The line that contains "points (tree_leaves b) j A B) \/" marks the end: retype the data below exactly from its first line through that line.

(Records drawn from a dataset)
------------------------------
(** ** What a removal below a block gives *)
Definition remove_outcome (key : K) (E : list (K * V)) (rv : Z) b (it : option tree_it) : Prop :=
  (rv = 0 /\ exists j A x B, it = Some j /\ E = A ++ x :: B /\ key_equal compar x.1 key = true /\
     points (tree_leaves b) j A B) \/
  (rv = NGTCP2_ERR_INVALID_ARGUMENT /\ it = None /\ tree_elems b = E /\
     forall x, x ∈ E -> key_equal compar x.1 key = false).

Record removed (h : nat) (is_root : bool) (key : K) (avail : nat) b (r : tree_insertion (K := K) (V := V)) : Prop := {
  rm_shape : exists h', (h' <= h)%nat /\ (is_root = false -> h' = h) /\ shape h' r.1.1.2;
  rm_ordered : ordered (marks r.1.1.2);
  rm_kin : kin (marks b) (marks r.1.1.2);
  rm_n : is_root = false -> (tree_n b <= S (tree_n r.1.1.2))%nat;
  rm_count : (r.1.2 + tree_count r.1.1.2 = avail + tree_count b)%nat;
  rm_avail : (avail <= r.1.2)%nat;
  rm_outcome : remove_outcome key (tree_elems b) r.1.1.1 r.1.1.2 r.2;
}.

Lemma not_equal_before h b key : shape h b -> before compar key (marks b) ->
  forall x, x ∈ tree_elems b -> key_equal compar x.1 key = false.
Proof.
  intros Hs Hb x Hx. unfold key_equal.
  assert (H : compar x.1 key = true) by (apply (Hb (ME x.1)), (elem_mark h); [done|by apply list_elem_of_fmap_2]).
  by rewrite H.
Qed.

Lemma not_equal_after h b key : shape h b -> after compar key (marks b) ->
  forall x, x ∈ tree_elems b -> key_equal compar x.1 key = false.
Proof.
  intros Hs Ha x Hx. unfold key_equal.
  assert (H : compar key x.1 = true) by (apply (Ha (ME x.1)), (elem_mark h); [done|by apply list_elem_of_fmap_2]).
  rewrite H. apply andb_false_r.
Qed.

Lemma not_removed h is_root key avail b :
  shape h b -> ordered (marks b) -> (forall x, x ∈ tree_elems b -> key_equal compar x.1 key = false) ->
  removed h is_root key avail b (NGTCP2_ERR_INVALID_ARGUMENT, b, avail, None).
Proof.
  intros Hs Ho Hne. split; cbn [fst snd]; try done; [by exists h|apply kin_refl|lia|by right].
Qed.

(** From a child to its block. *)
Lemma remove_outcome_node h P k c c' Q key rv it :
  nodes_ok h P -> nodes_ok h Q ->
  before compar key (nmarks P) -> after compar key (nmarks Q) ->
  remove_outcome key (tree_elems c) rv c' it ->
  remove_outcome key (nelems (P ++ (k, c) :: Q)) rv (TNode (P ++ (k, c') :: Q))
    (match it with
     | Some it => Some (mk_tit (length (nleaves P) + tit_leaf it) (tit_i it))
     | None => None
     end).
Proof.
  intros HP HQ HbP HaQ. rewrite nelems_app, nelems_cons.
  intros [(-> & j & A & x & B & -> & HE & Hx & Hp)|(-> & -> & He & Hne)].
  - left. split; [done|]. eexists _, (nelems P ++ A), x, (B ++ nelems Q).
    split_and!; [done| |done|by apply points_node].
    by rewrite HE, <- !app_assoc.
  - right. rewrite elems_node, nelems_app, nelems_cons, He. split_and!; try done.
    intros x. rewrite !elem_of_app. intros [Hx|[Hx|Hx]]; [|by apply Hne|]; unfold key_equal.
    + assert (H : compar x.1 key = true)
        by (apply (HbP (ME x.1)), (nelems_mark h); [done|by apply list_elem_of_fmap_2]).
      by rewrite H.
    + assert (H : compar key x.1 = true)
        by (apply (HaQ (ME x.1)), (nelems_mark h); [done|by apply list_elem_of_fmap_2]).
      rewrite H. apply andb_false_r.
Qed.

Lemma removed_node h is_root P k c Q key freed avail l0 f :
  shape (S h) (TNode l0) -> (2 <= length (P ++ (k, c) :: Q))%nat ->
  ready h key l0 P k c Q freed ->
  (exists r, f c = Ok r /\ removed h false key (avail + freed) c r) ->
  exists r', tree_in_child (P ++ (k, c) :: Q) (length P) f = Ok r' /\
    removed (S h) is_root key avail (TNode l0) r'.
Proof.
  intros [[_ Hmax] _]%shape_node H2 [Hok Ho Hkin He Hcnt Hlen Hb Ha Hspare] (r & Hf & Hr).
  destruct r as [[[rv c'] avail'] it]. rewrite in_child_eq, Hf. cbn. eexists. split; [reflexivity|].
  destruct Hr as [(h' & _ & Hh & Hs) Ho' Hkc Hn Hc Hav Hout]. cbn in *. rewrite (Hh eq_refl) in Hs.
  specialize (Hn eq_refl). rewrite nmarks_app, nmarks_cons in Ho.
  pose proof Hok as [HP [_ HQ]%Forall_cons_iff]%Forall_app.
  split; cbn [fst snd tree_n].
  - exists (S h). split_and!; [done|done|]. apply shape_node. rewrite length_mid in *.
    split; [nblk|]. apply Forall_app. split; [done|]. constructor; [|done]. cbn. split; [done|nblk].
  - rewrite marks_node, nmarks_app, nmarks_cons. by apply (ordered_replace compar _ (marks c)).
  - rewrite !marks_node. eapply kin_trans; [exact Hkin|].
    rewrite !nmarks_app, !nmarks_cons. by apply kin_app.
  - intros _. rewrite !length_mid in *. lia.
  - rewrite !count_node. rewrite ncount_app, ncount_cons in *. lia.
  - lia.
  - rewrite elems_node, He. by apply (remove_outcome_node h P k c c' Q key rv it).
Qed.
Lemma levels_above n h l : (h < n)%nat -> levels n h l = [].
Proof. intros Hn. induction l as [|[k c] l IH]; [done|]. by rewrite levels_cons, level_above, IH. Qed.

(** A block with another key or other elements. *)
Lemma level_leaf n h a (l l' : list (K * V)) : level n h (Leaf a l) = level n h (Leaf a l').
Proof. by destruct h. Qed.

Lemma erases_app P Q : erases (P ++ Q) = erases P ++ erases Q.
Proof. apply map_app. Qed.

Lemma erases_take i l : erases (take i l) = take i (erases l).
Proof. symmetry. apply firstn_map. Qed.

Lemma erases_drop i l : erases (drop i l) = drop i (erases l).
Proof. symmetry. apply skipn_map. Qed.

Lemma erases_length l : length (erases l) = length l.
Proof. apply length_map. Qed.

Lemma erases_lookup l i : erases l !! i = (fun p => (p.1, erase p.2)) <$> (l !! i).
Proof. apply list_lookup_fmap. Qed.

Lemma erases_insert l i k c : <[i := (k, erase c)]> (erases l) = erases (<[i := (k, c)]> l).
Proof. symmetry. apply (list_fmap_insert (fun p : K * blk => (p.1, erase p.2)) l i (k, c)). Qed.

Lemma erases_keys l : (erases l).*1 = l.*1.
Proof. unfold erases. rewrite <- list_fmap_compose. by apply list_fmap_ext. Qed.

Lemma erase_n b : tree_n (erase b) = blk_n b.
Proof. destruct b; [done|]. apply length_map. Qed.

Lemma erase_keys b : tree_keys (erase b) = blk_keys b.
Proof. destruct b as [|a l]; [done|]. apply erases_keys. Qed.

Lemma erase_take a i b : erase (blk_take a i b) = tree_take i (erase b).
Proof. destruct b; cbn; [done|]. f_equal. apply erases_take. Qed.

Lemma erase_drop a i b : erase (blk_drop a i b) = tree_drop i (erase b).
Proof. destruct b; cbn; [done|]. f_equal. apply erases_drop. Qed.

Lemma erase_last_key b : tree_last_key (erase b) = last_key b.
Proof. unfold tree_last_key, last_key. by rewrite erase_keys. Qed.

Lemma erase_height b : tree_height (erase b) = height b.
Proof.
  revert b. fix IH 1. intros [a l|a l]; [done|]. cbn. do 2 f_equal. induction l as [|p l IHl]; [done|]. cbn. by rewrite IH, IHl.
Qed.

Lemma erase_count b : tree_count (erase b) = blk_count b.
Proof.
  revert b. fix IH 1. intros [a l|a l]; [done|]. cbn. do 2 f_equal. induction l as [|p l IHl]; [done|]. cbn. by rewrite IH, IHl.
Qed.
------------------------------
Output of the exercise
(** ** What a removal below a block gives *)
Definition remove_outcome (key : K) (E : list (K * V)) (rv : Z) b (it : option tree_it) : Prop :=
  (rv = 0 /\ exists j A x B, it = Some j /\ E = A ++ x :: B /\ key_equal compar x.1 key = true /\
     points (tree_leaves b) j A B) \/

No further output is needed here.